Apologia del cinema invisibile: ” Neighbouring Sounds ” di Kleber Mendonca Filho



neighbouring sounds

Appuntamento con il cinema invisibile: ” Neighbouring Sounds ” di Kleber Menconca Filho

C’è una scena nell’opera prima di Kleber Mendonca Filho “ Neighbouring Sounds ” del 2012 (che significa letteralmente “suoni del vicinato”) profetica, che però, non profetizza solo quello che accadrà nel corso del film, ma che “anticipa” il decadimento morale di una società a favore di uno sviluppo socio-economico imperante. Una bambina, figlia di una donna in cerca di una nuova casa, guarda dal balcone grandi costruzioni e grattacieli che nascondono, come sotto un grande tappeto, una povertà che ha smesso di far sentire la propria voce, polverosa, reminiscente, implosa, genuflessa ad una ricchezza sfrontata.neighbouring-sounds

Un bambino lancia la palla per sbaglio oltre un muro, che divide e confeziona involontariamente l’impronta borghese brasiliana tutta intorno. La palla finisce dall’altra parte, la bambina vorrebbe aiutarlo, ma la madre arida la spinge ad andarsene dopo aver saputo che in quell’immobile si era verificato giorni prima un evento luttuoso.

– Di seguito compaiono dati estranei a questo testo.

(* ===== verification/Archive.v ===== *)
(** * Archive: moving acknowledged events into segments (internal/queue/maintenance.go, recovery.go)

    Archive copies a batch of pushed events into a new database file, checks
    the copy and only then removes the events from the queue, in the
    transaction that publishes the segment; RecoverArchives clears up after an
    interrupted run.  Copying reads the queue while other operations go on, so
    the two halves, [archive_prepare] and [archive_publish], work on two states
    of the queue.  The segments are files; failures of file operations are not
    modelled, a missing file is. *)

From S2P Require Import Prelude GoStrings GoNet Events Json AnyJson Codec EventJson Content Queue.

(** ** Copying *)

Section copy.
Context `{GoZlib}.

(** The loop over the children of a node. *)
Fixpoint visit_all (rec : objectWriter -> gset string -> string -> res (objectWriter * gset string))
    (w : objectWriter) (done : gset string) (l : list string) : res (objectWriter * gset string) :=
  match l with
  | [] => Ok (w, done)
  | c :: r => '(w, done) ← rec w done c; visit_all rec w done r
  end.
(** [left] is 257 less the depth. *)
Fixpoint visit (left : nat) (src : content_db) (visiting : gset string) (w : objectWriter) (done : gset string) (id : string) :
    res (objectWriter * gset string) :=
  if bool_decide (id ∈ done) then Ok (w, done)
  else
    match left with
    | O => Err "invalid content graph"
    | S l =>
        if bool_decide (id ∈ visiting) then Err "invalid content graph"
        else
          match readObject src id with
          | ObjMissing => Err "sql: no rows in result set"
          | ObjErr e => Err e
          | ObjOk raw =>
              match decodeNode raw with
              | None => Err "json"
              | Some n =>
                  '(w, done) ← visit_all (visit l src ({[id]} ∪ visiting)) w done (nodeRefs n);
                  '(f, w) ← save w n;
                  if negb (seqb (fr_Ref f) id) then Err "noncanonical content"
                  else Ok (w, {[id]} ∪ done)
              end
          end
    end.
Definition copyPayload (src dst : content_db) (payload : bytes) : res (bytes * content_db) :=
  root ← payloadRoot payload;
  if seqb root "" then
    match decode_any payload with
    | None => Err "json"
    | Some v => encodePayload dst v
    end
  else
    '(w, _) ← visit 257 src ∅ (mkWriter dst ∅) ∅ root;
    Ok (payload, ow_tx w).
(* ===== verification/Readers.v ===== *)
(** * Readers: listing and reading stored events (internal/queue/reader.go, inspect.go, crud.go)

    The management interface reads the database files of a running node: the
    newest records of a shard and its archive segments, one event by its key,
    and the push log, filtered and paged over all shards. *)

From S2P Require Import Prelude GoStrings GoNet Events Json AnyJson Codec EventJson Content Queue EventQueue Shard Archive Maintain Ranges.

(** ** Queries *)

(** SELECT path,max_id FROM queue_archives ORDER BY max_id DESC: the order of
    equal rows is open. *)
Class SqlOrder := { by_max_id : gmap string (Z * Z) -> list (string * (Z * Z)) }.
Class SqlOrderLaws `{SqlOrder} := {
  by_max_id_perm : forall m, by_max_id m ≡ₚ map_to_list m;
  by_max_id_sorted : forall m, StronglySorted (fun a b => b.2.2 <= a.2.2) (by_max_id m)
}.
(** LIMIT ?: a negative limit is none. *)
Definition sql_limit {A : Type} (n : Z) (rows : list A) : list A := if n <? 0 then rows else take (Z.to_nat n) rows.

(** [text LIKE pattern ESCAPE '\']. *)
Class SqlLike := { sql_like : bytes -> bytes -> bool }.

Section readers.
Context `{GoZlib} (master : queue_db -> string -> bool).

(** The rows of a query, with their payloads restored. *)
Fixpoint decode_rows (d : queue_db) (rows : list record) : res (list record) :=
  match rows with
  | [] => Ok []
  | r :: rows =>
      b ← decodePayload (db_content d) (r_Payload r);
      rs ← decode_rows d rows;
      Ok (r <| r_Payload := b |> :: rs)
  end.
(** [rows] answers the query on [d]. *)
Definition readRecords (d : queue_db) (rows : list record) : res (list record) := decode_rows d rows.
(** The columns: the payload, or the summary where there is one. *)
Definition summaryColumns (d : queue_db) (summary : bool) (r : record) : record :=
  if negb summary then r
  else if negb (master d "queue_summary") then r
  else r <| r_Payload := default (r_Payload r) (db_summary d !! r_Key r) |>.
(** SELECT ... FROM event_queue ORDER BY id DESC LIMIT ?; the rows are kept in
    the order of their identifiers. *)
Definition newest_rows (d : queue_db) (summary : bool) (limit : Z) : list record :=
  summaryColumns d summary <$> sql_limit limit (reverse (db_rows d)).
(** SELECT ... FROM event_queue WHERE event_id=? *)
Definition rows_of (d : queue_db) (key : string) : list record := List.filter (fun r => seqb (r_Key r) key) (db_rows d).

Storia di un complesso residenziale, dove tanti protagonisti più che incontrarsi si osservano quasi di nascosto: da un donna esausta dall’abbaiare di un cane, che fuma erba quando i figli sono a lezione di cinese e usa spigoli vibranti di lavatrici per darsi piacere; a due nipoti di un ricco imprenditore immobiliare cresciuti diversamente, uno innamorato di una donna, Sofia, che lo lascerà dopo aver saputo che proprio il nonno di lui avrebbe costruito nuovi complessi residenziali sopra la macerie della sua vecchia casa, l’altro, ladruncolo di strada che ruba lettori cd dalle macchine; per concludere con tre vigilanti che dovrebbero proteggere la strada dei vari condomini dalla violenza, ma che alla fine la violenza la eleveranno a stendardo come riscatto da un’edilizia sempre più sintetica e schiacciante.

Kleber Mendoca Filho, firma un’opera grottesca e antitetica

Con qualche tono thriller, Filho passa da campi lunghi avveniristici a primi piani primordiali, per poi zoomare e trovare un compromesso estetico. Con una personalissima idea di cinema, che a tratti può sembrare grossolana, parla dell’importanza della memoria intrinseca negli oggetti, o meglio ancora negli edifici e in tutto ciò di più concreto che ci circonda e che ha creato una sua Storia. Polarizza l’idea di un Brasile che da incontaminato resta vittima della contaminazione della modernità, creando un senso ansiogeno anche in chi ci abita senza uscire mai dalla propria casa.